Атака немцев захлебнулась…
Воспользовавшись затишьем, Иноземцев приказал нескольким бойцам захоронить убитых, а остальным маскировать выдвинутые на опушку леса орудия. Ветки не нужно было рубить. Их сколько угодно валялось на земле, подрубленных осколками. Бойцы брали ветки, крепили их к щитам орудий, к стволам.
Дождь усиливался. Шинели промокли. Нервное напряжение, вызванное атакой, прошло. И теперь все хотели есть. Иноземцев послал человека в тыл, организовать доставку обеда.
Каменистая речка, бурлившая мутной водой, извивалась метрах в ста двадцати правее позиции батареи. На берега речки опирался маленький, но массивный мостик, этакая арка, сложенная из крупных желтых камней.
Проселочная дорога, которая прошла через мост, пересекала Майкопское шоссе и уходила в горы на северо-запад. Мост не принадлежал никому. Но немцы, накануне густо обстрелявшие наши позиции, не тронули мост. Значит, они рассчитывали воспользоваться им. Так полагал Иноземцев. И решил мост минировать.

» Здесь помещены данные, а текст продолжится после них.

Lemma does_code_and_hash w a : world_ok w ->
  does sim (code_and_hash a) w ws (fun r w' => w' = w /\ opt_ok vec_ok (fst r)).
Proof.
  intros Hw. apply does_bind. does_by @does_some_code. intros c Hc. apply does_bind. does_by @does_code_hash.
  apply does_ret; [done|]. split; [done|]. cbn. destruct c; [by apply Hc|done].
Qed.

(** Calls trap with the parameters of the instruction and the code of the callee. *)
Lemma x_call_traps (x : Ex) w g s r v d c ct : shows ws n w (x_run x) ->
  wp (x_call g s r v d c ct true) (fun res x' => exists p r', res = inr (TrapCall p) /\ x' = set_run r' x /\
      shows ws n w r' /\ ap_gas p = g /\ ap_sender p = s /\ ap_address p = r /\ ap_data p = Some d /\
      ap_origin p = oi_origin (x_origin_info x) /\ ap_gas_price p = oi_gas_price (x_origin_info x) /\
      ap_value p = match v with Some v => Transfer v | None => Apparent (oi_value (x_origin_info x)) end /\
      ap_is_input_private p = false /\ ap_is_output_private p = false /\ opt_ok vec_ok (ap_code p))
    (fun _ _ => False) x.
Proof.
  intros Hsh. unfold x_call. wp_bind. cbn. wp_bind.
  eapply wp_try_externalities; [exact Hsh|apply does_code_and_hash, Hsh|].
  intros [code hash] w' r' [-> Hc] Hsh'. apply wp_ret. eexists _, r'. split; [done|]. by split_and!.
Qed.

Lemma x_call_ok g s r v d c ct : method_ok x_inv
  (fun x => match x with
            | inl (CallSuccess gl rd) => 0 <= gl <= g /\ return_data_ok rd
            | inl (CallReverted gl rd) => 0 <= gl <= g /\ return_data_ok rd
            | inl CallFailed => True
            | inr (TrapCall p) => ap_gas p = g
            | inr (TrapCreate _ _) => False
            end) (x_call g s r v d c ct true).
Proof.
  intros x [Hx (w & Hsh)]. eapply wp_mono; [exact (x_call_traps x w g s r v d c ct Hsh)| |done].
  intros res x' (p & r' & -> & -> & Hsh' & Hg & _). split; [done|]. by eapply set_run_inv.
Qed.

Lemma x_call_ready g s r v d c ct x : x_inv x -> call_args_ok s r v d c ->
  (forall a, v = Some a -> x_affords x s a) ->
  wp (x_call g s r v d c ct true) (fun res x' => forall t, res = inr t -> x_trap_ready x' t) (fun _ _ => True) x.
Proof.
  intros [Hx (w & Hsh)] (Hs & Hr & Hv & Hd & Hc) Haff.
  assert (Hw : exists w', shows ws n w' (x_run x) /\ forall a, v = Some a -> a <= balance_of w' s).
  { destruct v as [a|]; [|by exists w]. destruct (Haff a eq_refl) as (_ & w' & Hw' & Hle).
    exists w'. split; [done|]. by intros ? [= <-]. }
  destruct Hw as (w' & Hsh' & Hle).
  eapply wp_mono; [exact (x_call_traps x w' g s r v d c ct Hsh')| |done].
  intros res x' (p & r' & -> & -> & Hsh2 & Hg & Es & Ea & Ed & Eo & Egp & Ev & Ei & Eout & Ecode) t [= <-].
  destruct (x_consts x Hx) as (_ & _ & Eoi & _). rewrite Eoi in *. destruct Hx0.
  split; [by rewrite Hx|]. exists w'. split; [done|]. split.
  - split; try done. split; cbn; rewrite ?Es, ?Ea, ?Ed, ?Eo, ?Egp, ?Ev; try done. by destruct v.
  - intros _ a. rewrite Ev, Es. destruct v; [|done]. intros [= <-]. by apply Hle.
Qed.

(** Creates trap with a fresh address and the code as given. *)
Lemma x_create_traps (x : Ex) w g v c sch : is_address (my_address x) -> shows ws n w (x_run x) ->
  wp (x_create g v c sch true) (fun res x' => exists p a r' w', res = inr (TrapCreate p a) /\ x' = set_run r' x /\
      shows ws n w' r' /\ (forall b, balance_of w' b = balance_of w b) /\ ap_gas p = g /\
      ap_sender p = my_address x /\ ap_address p = a /\ is_address a /\ ap_data p = None /\
      ap_origin p = oi_origin (x_origin_info x) /\ ap_gas_price p = oi_gas_price (x_origin_info x) /\
      ap_value p = Transfer v /\ ap_is_input_private p = false /\ ap_is_output_private p = false /\
      ap_code p = Some c)
    (fun _ _ => False) x.
Proof.
  intros Hme Hsh. unfold x_create. wp_bind. cbn. wp_bind. pose proof (proj1 (proj2 Hsh)) as Hw.
  eapply wp_try_externalities with (Q := fun _ w' => w' = w); [exact Hsh|does_by @does_nonce|].
  intros nonce w1 r1 -> Hsh1.
  assert (Ha : is_address (fst (contract_address sch (my_address x) nonce c))).
  { destruct sch; cbn; unfold address_from_hash; apply Z.mod_pos_bound; done. }
  destruct (contract_address sch (my_address x) nonce c) as [a h]. cbn [fst] in Ha. wp_bind.
  apply wp_mono with (Q := fun res x' => res = inl tt /\ exists r' w', x' = set_run r' x /\
    shows ws n w' r' /\ forall b, balance_of w' b = balance_of w b) (R := fun _ _ => False); [| |done].
  - cbn [ap_sender]. case_bool; [|apply wp_ret; split; [done|]; by exists r1, w].
    eapply wp_try_externalities with (Q := fun _ w' => forall b, balance_of w' b = balance_of w b);
      [exact Hsh1|does_by @does_inc_nonce|].
    intros [] w2 r2 Hb2 Hsh2. split; [done|]. by exists r2, w2.
  - intros res x2 (-> & r2 & w2 & -> & Hsh2 & Hb2). apply wp_ret.
    eexists _, a, r2, w2. split; [done|]. split; [done|]. by split_and!.
Qed.

Lemma x_create_ok g v c sch : method_ok x_inv
  (fun r => match r with
            | inl (CreateCreated a gl) => is_address a /\ 0 <= gl <= g
            | inl (CreateReverted gl d) => 0 <= gl <= g /\ return_data_ok d
            | inl CreateFailed => True
            | inr (TrapCreate p _) => ap_gas p = g
            | inr (TrapCall _) => False
            end) (x_create g v c sch true).
Proof.
  intros x [Hx (w & Hsh)]. eapply wp_mono; [exact (x_create_traps x w g v c sch (my_address_ok x (conj Hx (ex_intro _ w Hsh))) Hsh)| |done].
  intros res x' (p & a & r' & w' & -> & -> & Hsh' & _ & Hg & _). split; [done|]. by eapply set_run_inv.
Qed.

Lemma x_create_ready g v c sch x : is_u256 v -> vec_ok c -> x_affords x (my_address x0) v ->
  wp (x_create g v c sch true) (fun res x' => forall t, res = inr t -> x_trap_ready x' t) (fun _ _ => True) x.
Proof.
  intros Hv Hc (Hx & w & Hsh & Hle).
  eapply wp_mono; [exact (x_create_traps x w g v c sch (my_address_ok x (conj Hx (ex_intro _ w Hsh))) Hsh)| |done].
  intros res x' (p & a & r' & w' & -> & -> & Hsh2 & Hb & Hg & Es & Ea & Haddr & Ed & Eo & Egp & Ev & Ei & Eout & Ecode)
    t [= <-].
  destruct (x_consts x Hx) as (_ & _ & Eoi & _). unfold my_address in *. rewrite Eoi in *. destruct Hx0.
  split; [by rewrite Hx|]. exists w'. split; [done|]. split_and!; [|..|by rewrite Ecode].
  - split; try done; [|by rewrite Ecode]. split; cbn; rewrite ?Es, ?Ea, ?Ed, ?Eo, ?Egp, ?Ev; done.
  - intros _ b. rewrite Ev, Es. intros [= <-]. by rewrite Hb.
  - done.
Qed.

(** Changes of the virtual machine tracer. *)
Lemma on_vm_tracer_ok {Er} {EK : ExecutionError Er} (f : V -> option V) :
  (forall v, vlevel n v -> exists v', f v = Some v' /\ vlevel n v') ->
  method_ok x_inv (fun _ => True) (on_vm_tracer f : M Ex Er unit).
Proof.
  intros Hf x [Hx (w & Hs & Hw & Ht & Hv)]. apply wp_on_run. wp_bind. cbn. wp_bind.
  destruct (Hf _ Hv) as (v' & Hfv & Hv'). eapply wp_expect; [exact Hfv|]. apply wp_modify.
  split; [done|]. by eapply (set_run_inv _ w).
Qed.

Lemma x_trace_next_ok {Er} {EK : ExecutionError Er} pc i g :
  method_ok x_inv (fun _ => True)
    (on_run (do r <- get in
             do '(b, v) <- expect (trace_next_instruction pc i g (r_vm_tracer r)) in
             modify (set_vm_tracer v) ;;; ret b) : M Ex Er bool).
Proof.
  intros x [Hx (w & Hs & Hw & Ht & Hv)]. apply wp_on_run. wp_bind. cbn. wp_bind.
  destruct (vl_next_instruction pc i g n (r_vm_tracer (x_run x)) Hv) as (b & v' & Htr & Hv').
  eapply wp_expect; [exact Htr|]. wp_bind. apply wp_modify, wp_ret.
  split; [done|]. by eapply (set_run_inv _ w).
Qed.

Lemma create_data_gas_nonneg : 0 <= create_data_gas (x_schedule x0).
Proof.
  pose proof (xw_schedule _ Hx0) as H. unfold schedule_wf in H.
  rewrite !andb_true_iff in H. destruct H as [[[[_ H] _] _] _]. cbn [forallb] in H.
  rewrite !andb_true_iff in H. unfold small_price in H. lia.
Qed.

(** Returning from an execution keeps at most the gas that was left. *)
Lemma x_ret_ok gas d apply_state : is_u256 gas -> return_data_ok d ->
  method_ok x_inv (fun g => 0 <= g <= gas) (x_ret gas d apply_state).
Proof.
  intros Hg Hd x Hx. destruct (x_consts x (proj1 Hx)) as (_ & _ & _ & _ & Es & _).
  pose proof (my_address_ok x Hx) as Hme. unfold x_ret. wp_bind. cbn.
  assert (Hall : wp (ret gas : M Ex vm_error Z) (fun a e' => 0 <= a <= gas /\ x_inv e' /\ same_env x e')
    (fun er e' => proper er /\ x_inv e' /\ same_env x e') x) by (apply wp_ret; split_and!; [range_lia..|done|done]).
  destruct (x_output x); [done|]. destruct apply_state; [|done]. wp_bind.
  apply wp_rd_deref; [done|]. intros Hb Hl Hlt. rewrite Es. case_bool.
  { destruct (exceptional_failed_code_deposit _); [by apply wp_throw|done]. }
  apply orb_false_iff in Hb0 as [Hcost%Z.ltb_ge _].
  pose proof create_data_gas_nonneg. pose proof (zlen_nonneg (rd_bytes d)).
  eapply (method_bind (lift_state _) _ (fun _ => True)); [..|done].
  - apply x_lift_state. intros w Hw. does_by @does_init_code. split; [done|lia].
  - intros _ _ x' Hx'. eapply wp_expect.
    { unfold u256_sub. by rewrite (proj2 (Z.leb_le _ _)) by lia. }
    split_and!; [nia..|done|done].
Qed.

#[export] Instance externalities_laws : ExtLaws (my_address x0) x_inv x_affords x_trap_ready.
Proof.
  split.
  - intros x [Hx _]. change (schedule_wf (x_schedule x) = true).
    destruct (x_consts x Hx) as (_ & _ & _ & _ & -> & _). apply Hx0.
  - intros x [Hx _]. change (env_info_ok (x_env_info x)). destruct (x_consts x Hx) as (-> & _). apply Hx0.
  - intros x [Hx _]. change (0 <= x_depth x). destruct (x_consts x Hx) as (_ & -> & _). apply Hx0.
  - apply x_initial_storage_at_ok.
  - apply x_storage_at_ok.
  - intros k v _ Hv. by apply x_set_storage_ok.
  - intros a. apply x_lift_state. intros w Hw. does_by @does_exists.
  - intros a. apply x_lift_state. intros w Hw. does_by @does_exists_and_not_null.
  - eapply method_bind; [by apply (method_getx _ (fun _ => True))|]. intros a _. apply x_balance_ok.
  - apply x_balance_ok.
  - apply x_blockhash_ok.
  - intros. apply x_create_ok.
  - intros. apply x_call_ok.
  - intros a. apply x_lift_state. intros w Hw. does_by @does_some_code. intros [c|] Hc; cbn; [by apply Hc|done].
  - intros a. apply x_lift_state. intros w Hw. does_by @does_code_hash.
    destruct (w a) as [v|] eqn:Ha; cbn; [by apply (Hw a)|done].
  - intros a. apply x_lift_state. intros w Hw. does_by @does_code_size. intros [k|] Hc; cbn; [|done].
    cbn in Hc. rewrite Hc. destruct (w a) as [v|] eqn:Ha; [|done]. apply vec_ok_lt, (Hw a v Ha).
  - apply x_log_ok.
  - apply x_suicide_ok.
  - intros v. by apply method_modify.
  - intros v. by apply method_modify.
  - intros. apply x_trace_next_ok.
  - intros. apply on_vm_tracer_ok. intros v. apply vl_prepare_execute.
  - intros. apply on_vm_tracer_ok. intros v. apply vl_executed.
  - intros a x [Hx (w & Hsh)]. apply wp_on_run. pose proof (proj1 (proj2 Hsh)) as Hw.
    eapply wp_try_state with (Q := fun b w' => w' = w /\ b = balance_of w a); [exact Hsh|does_by @does_balance|].
    intros b w1 r1 [-> ->] Hsh1 _. split; [by rewrite Hx|]. by exists w.
  - intros x a b v (Hx & w & Hsh & Hle) Hv. split; [done|]. exists w. split; [done|lia].
  - intros x a [Hx (w & Hsh)]. split; [done|]. exists w. split; [done|]. apply balance_ok, Hsh.
  - intros g v c sch x Hx Hg Hv Hc Haff. by apply x_create_ready.
  - intros g s r v d c ct x Hx Hg Hargs Haff. by apply x_call_ready.
Qed.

Толовые шашки нашлись. А вот с саперами дело обстояло хуже. Нет, конечно, любой боец имел представление, как вставить запал и поджечь бикфордов шнур. Но это было только полдела. Мост представлял собой крепкое каменное сооружение. И как полагал Иноземцев, должны были существовать в саперной практике какие-то законы взрывов подобных мостов. Это же не перекладина из жердочек, которую и гранатой ликвидировать можно.
Увы! Выяснять было некогда. Группу минеров возглавил сам. К мосту пробирались руслом речки. Глубокое, подобное оврагу, оно не простреливалось немцами. Идти можно было смело, во весь рост, с камня на камень. Иноземцев шел первым, держа на изготовку у бедра мокрую винтовку. Чуть позади него двое бойцов тащили ящик с толовыми шашками.
Вода шумела напористо. И собственных шагов слышно не было, и кричать приходилось громко, чтобы услышать друг друга.
Вывернув большой валун, взрывчатку положили у самого основания опоры. Бикфордова шнура оказалось только тридцать метров.
Иноземцев сказал бойцу, совсем еще молодому парнишке:
— Сиди здесь. Увидишь две красные ракеты, поджигай шнур и уноси ноги вниз по руслу. Задача понятна?
Боец кивнул. И спросил:
— Закурить не найдется?
— Некурящий я. Вредно это, курить. Для легких вредно.